** Dataset records **
-- -- --
(* ===== verification/DirLaws.v ===== *)
(** * DirLaws: what the write path relies on

    Triples for methods that may fail ([post]), the laws of the services
    behind [BranchConfig] (the block server is content addressed: an id is
    the hash of the encrypted block), and what the primitives of [DirOps]
    do to the folder. *)

From Stdlib Require Import ZArith Lia.
From S2P Require Import Prelude Types Errors GoStd Ids RekeyQueue CryptoCommon Splitter DataTypes Ops ConflictInfo Handles KeyBundles Metadata FolderBlocks FolderBlocksSpec Lru MDUtil BlockManager DirOps DirWrites.

(** ** Triples

    [post m Q E s]: run from [s], the method [m] does not panic; if it
    returns a value, that and the state satisfy [Q]; if it returns an error,
    the state satisfies [E]. *)
Definition post {S A} (m : go S A) (Q : A → S → Prop) (E : S → Prop) (s : S) : Prop :=
  match m s with
  | (Ok a, s') => Q a s'
  | (Err _, s') => E s'
  | (Panic _, _) => False
  end.

Section post.
Context {S : Type}.
Implicit Types (E : S → Prop) (s : S).

Lemma post_ret {A} (a : A) (Q : A → S → Prop) E s : Q a s → post (mret a) Q E s.
Proof. done. Qed.

Lemma post_bind {A B} (m : go S A) (f : A → go S B) Q E s :
  post m (λ a s', post (f a) Q E s') E s → post (m ≫= f) Q E s.
Proof. unfold post, mbind, go_bind. by destruct (m s) as [[a|e|p] s']. Qed.

Lemma post_mono {A} (m : go S A) (Q Q' : A → S → Prop) E E' s :
  post m Q E s → (∀ a s', Q a s' → Q' a s') → (∀ s', E s' → E' s') → post m Q' E' s.
Proof. unfold post. destruct (m s) as [[a|e|p] s']; auto. Qed.

Lemma post_get (Q : S → S → Prop) E s : Q s s → post get Q E s.
Proof. done. Qed.
Lemma post_modify (f : S → S) (Q : unit → S → Prop) E s : Q tt (f s) → post (modify f) Q E s.
Proof. done. Qed.
Lemma post_fail {A} e (Q : A → S → Prop) E s : E s → post (fail e) Q E s.
Proof. done. Qed.
Lemma post_lift {A} (r : res A) (Q : A → S → Prop) E s :
  match r with Ok a => Q a s | Err _ => E s | Panic _ => False end → post (lift_res r) Q E s.
Proof. by destruct r. Qed.
Lemma post_lift_Ok {A} (r : res A) a (Q : A → S → Prop) E s : r = Ok a → Q a s → post (lift_res r) Q E s.
Proof. by intros ->. Qed.

Lemma post_try {A} (m : go S A) (Q : A + error → S → Prop) E s :
  post m (λ a, Q (inl a)) (λ s', ∀ e, Q (inr e) s') s → post (try m) Q E s.
Proof. unfold post, try. destruct (m s) as [[a|e|p] s']; auto. Qed.

Lemma post_for {A} (l : list A) (f : A → go S unit) (I : S → Prop) E s :
  (∀ x s, x ∈ l → I s → post (f x) (λ _, I) E s) → I s → post (go_for l f) (λ _, I) E s.
Proof.
  revert s. induction l as [|x l IH]; intros s Hf HI; [done|]. simpl. apply post_bind.
  eapply post_mono; [apply Hf; [set_solver|done]| |done].
  intros [] s' HI'. apply IH; [|done]. set_solver.
Qed.

Lemma post_wp {A} (m : go S A) (Q : A → S → Prop) E s : wp m Q s → post m Q E s.
Proof. intros (a & s' & Hm & HQ). unfold post. by rewrite Hm. Qed.
End post.

(** One step of a proof by the rules. *)
Ltac step :=
  lazymatch goal with
  | |- post (_ ≫= _) _ _ _ => apply post_bind
  | |- post (mret _) _ _ _ => apply post_ret
  | |- post get _ _ _ => apply post_get
  | |- post (modify _) _ _ _ => apply post_modify
  | |- post (fail _) _ _ _ => apply post_fail
  | |- post (try _) _ _ _ => apply post_try
  | |- post (if decide _ then _ else _) _ _ _ => case_decide
  | |- post (let '(_, _) := ?x in _) _ _ _ => destruct x
  end.
Ltac steps := repeat step.

(** ** The laws of the services *)

(** What the server and the code serialise of a block. *)
Definition exported (b : Block) : Block :=
  match b with
  | CommonB c => CommonB (exported_common c)
  | DirB d => DirB (exported_dir d)
  | FileB f => FileB (exported_file f)
  end.

Section calls.
Context {W : Type} (raw : W → gmap BlockID (list byte)).

(** A call that does not panic and leaves the blocks of the server alone. *)
Definition calls {A} (m : go W A) (P : A → W → Prop) : Prop :=
  ∀ w, match m w with
       | (Ok a, w') => P a w ∧ raw w' = raw w
       | (Err _, w') => raw w' = raw w
       | (Panic _, _) => False
       end.

(** One that has no error to return. *)
Definition returns {A} (m : go W A) : Prop :=
  ∀ w, match m w with (Ok _, w') => raw w' = raw w | _ => False end.
End calls.

(** What no operation changes of its metadata. *)
Definition md_base (md : RootMetadata) : MdID * option TlfHandle := (bm_PrevRoot (rmd_bare md), rmd_tlfHandle md).

Section ids.
Context `{Codec BareRootMetadata}.
(** A metadata that follows the one it names as its predecessor. *)
Definition follows (md : RootMetadata) : Prop := fst (MetadataID md) ≠ Ok (bm_PrevRoot (rmd_bare md)).
End ids.

Class BranchLaws (W : Type) `{Config, BranchConfig W, Codec BareRootMetadata} := {
  (** the encrypted blocks on the server, the ids of blocks, and what a
      client makes of an encrypted block; the ids that are valid *)
  bl_raw : W → gmap BlockID (list byte);
  bl_hash : list byte → BlockID;
  bl_open : list byte → option Block;
  bl_valid : BlockID → Prop;
  bl_hash_inj :: Inj (=) (=) bl_hash;
  bl_hash_init data : bl_hash data ≠ MkBlockID (MkHash EmptyString);
  bl_user : ∀ p, cfg_CurrentUser ≠ Panic p;
  bl_get : ∀ ptr b p, cfg_Get ptr b ≠ Panic p;
  bl_known f : calls bl_raw (bc_CheckForKnownPtr f) (λ ptr w,
    IsInitialized ptr = true → bl_valid (bp_ID ptr) ∧ (bl_raw w !! bp_ID ptr ≫= bl_open) = Some (exported (FileB f)));
  bl_deleteKnown f : calls bl_raw (bc_DeleteKnownPtr f) (λ _ _, True);
  bl_ready md b : calls bl_raw (bc_Ready md b) (λ '(id, _, data) _,
    id = bl_hash data ∧ bl_valid id ∧ bl_open data = Some (exported b));
  (** a block with a fresh pointer is put, other references are added *)
  bl_put md ptr data w :
    match bc_PutBlock md ptr data w with
    | (Ok _, w') => bl_raw w' = if IsFirstRef ptr then <[bp_ID ptr := data]> (bl_raw w) else bl_raw w
    | (Err _, _) => True
    | (Panic _, _) => False
    end;
  bl_cacheBlock ptr b : calls bl_raw (bc_CacheBlock ptr b) (λ _ _, True);
  bl_nonce : calls bl_raw bc_MakeBlockRefNonce (λ n _, n ≠ zeroBlockRefNonce);
  bl_bid : calls bl_raw bc_MakeRandomBranchID (λ _ _, True);
  bl_now : returns bl_raw bc_Now;
  (** a put fills in the signed part of the metadata *)
  bl_putMD md : calls bl_raw (bc_PutMD md) (λ md' _,
    rmd_data md' = rmd_data md ∧ md_base md' = md_base md ∧ follows md');
  bl_putUnmergedMD md bid : calls bl_raw (bc_PutUnmergedMD md bid) (λ md' _,
    rmd_data md' = rmd_data md ∧ md_base md' = md_base md ∧ follows md');
  bl_prune bid : calls bl_raw (bc_PruneBranch bid) (λ _ _, True);
  bl_cacheMD md : calls bl_raw (bc_CacheMD md) (λ _ _, True);
  bl_resolve r r' : returns bl_raw (bc_Resolve r r');
  bl_handleChange h : returns bl_raw (bc_tlfHandleChange h);
  bl_enqueue id : returns bl_raw (bc_Enqueue id);
  bl_archive md : returns bl_raw (bc_archiveUnrefBlocks md);
  bl_cleanUp md ptrs w : match bc_cleanUpBlockState md ptrs w with (Ok _, _) => True | _ => False end;
  bl_notify md : returns bl_raw (bc_notifyBatch md);
  (** the node cache may refuse an entry; it panics for an invalid id only *)
  bl_getOrCreate ptr name dir : bl_valid (bp_ID ptr) → calls bl_raw (bc_GetOrCreate ptr name dir) (λ _ _, True);
  bl_identify md : calls bl_raw (bc_identifyOnce md) (λ _ _, True)
}.

(** ** The primitives *)

Section branch.
Context {W : Type} `{Config, Codec FileBlock, Codec DirBlock, BranchConfig W, Codec BlockChanges, Codec BareRootMetadata, Codec PrivateMetadata, Codec TlfHandle}.
Abbreviation fbo := (folderBranchOps W).

Lemma post_on_blocks {A} (m : go folderBlockOps A) (Q : A → fbo → Prop) E s :
  post m (λ a b, Q a (set_blocks b s)) (λ b, E (set_blocks b s)) (br_blocks s) → post (on_blocks m) Q E s.
Proof. unfold post, on_blocks. by destruct (m (br_blocks s)) as [[a|e|p] b]. Qed.
Lemma post_on_world {A} (m : go W A) (Q : A → fbo → Prop) E s :
  post m (λ a w, Q a (set_world w s)) (λ w, E (set_world w s)) (br_world s) → post (on_world m) Q E s.
Proof. unfold post, on_world. by destruct (m (br_world s)) as [[a|e|p] w]. Qed.
Lemma post_on_md {A} (m : go RootMetadata A) (Q : A → fbo → Prop) E s :
  post m (λ a md, Q a (set_md md s)) (λ md, E (set_md md s)) (br_md s) → post (on_md m) Q E s.
Proof. unfold post, on_md. by destruct (m (br_md s)) as [[a|e|p] md]. Qed.

Context `{!BranchLaws W}.

Lemma post_calls {A} (m : go W A) P (Q : A → fbo → Prop) (E : fbo → Prop) s :
  calls bl_raw m P →
  (∀ a w, P a (br_world s) → bl_raw w = bl_raw (br_world s) → Q a (set_world w s)) →
  (∀ w, bl_raw w = bl_raw (br_world s) → E (set_world w s)) →
  post (on_world m) Q E s.
Proof.
  intros Hm HQ HE. apply post_on_world. unfold post. specialize (Hm (br_world s)).
  destruct (m (br_world s)) as [[a|e|p] w]; naive_solver.
Qed.

Lemma post_returns {A} (m : go W A) (Q : A → fbo → Prop) (E : fbo → Prop) s :
  returns bl_raw m →
  (∀ a w, bl_raw w = bl_raw (br_world s) → Q a (set_world w s)) → post (on_world m) Q E s.
Proof.
  intros Hm HQ. apply post_on_world. unfold post. specialize (Hm (br_world s)).
  destruct (m (br_world s)) as [[a|e|p] w]; naive_solver.
Qed.
End branch.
-- -- --
Using the records above, copy word for word the line with "in _) _ _ _ => destruct x", the line with "bl_raw : W → gmap BlockID (list byte);", and every line between them.

** Result of the exercise **
  | |- post (let '(_, _) := ?x in _) _ _ _ => destruct x
  end.
Ltac steps := repeat step.

(** ** The laws of the services *)

(** What the server and the code serialise of a block. *)
Definition exported (b : Block) : Block :=
  match b with
  | CommonB c => CommonB (exported_common c)
  | DirB d => DirB (exported_dir d)
  | FileB f => FileB (exported_file f)
  end.

Section calls.
Context {W : Type} (raw : W → gmap BlockID (list byte)).

(** A call that does not panic and leaves the blocks of the server alone. *)
Definition calls {A} (m : go W A) (P : A → W → Prop) : Prop :=
  ∀ w, match m w with
       | (Ok a, w') => P a w ∧ raw w' = raw w
       | (Err _, w') => raw w' = raw w
       | (Panic _, _) => False
       end.

(** One that has no error to return. *)
Definition returns {A} (m : go W A) : Prop :=
  ∀ w, match m w with (Ok _, w') => raw w' = raw w | _ => False end.
End calls.

(** What no operation changes of its metadata. *)
Definition md_base (md : RootMetadata) : MdID * option TlfHandle := (bm_PrevRoot (rmd_bare md), rmd_tlfHandle md).

Section ids.
Context `{Codec BareRootMetadata}.
(** A metadata that follows the one it names as its predecessor. *)
Definition follows (md : RootMetadata) : Prop := fst (MetadataID md) ≠ Ok (bm_PrevRoot (rmd_bare md)).
End ids.

Class BranchLaws (W : Type) `{Config, BranchConfig W, Codec BareRootMetadata} := {
  (** the encrypted blocks on the server, the ids of blocks, and what a
      client makes of an encrypted block; the ids that are valid *)
  bl_raw : W → gmap BlockID (list byte);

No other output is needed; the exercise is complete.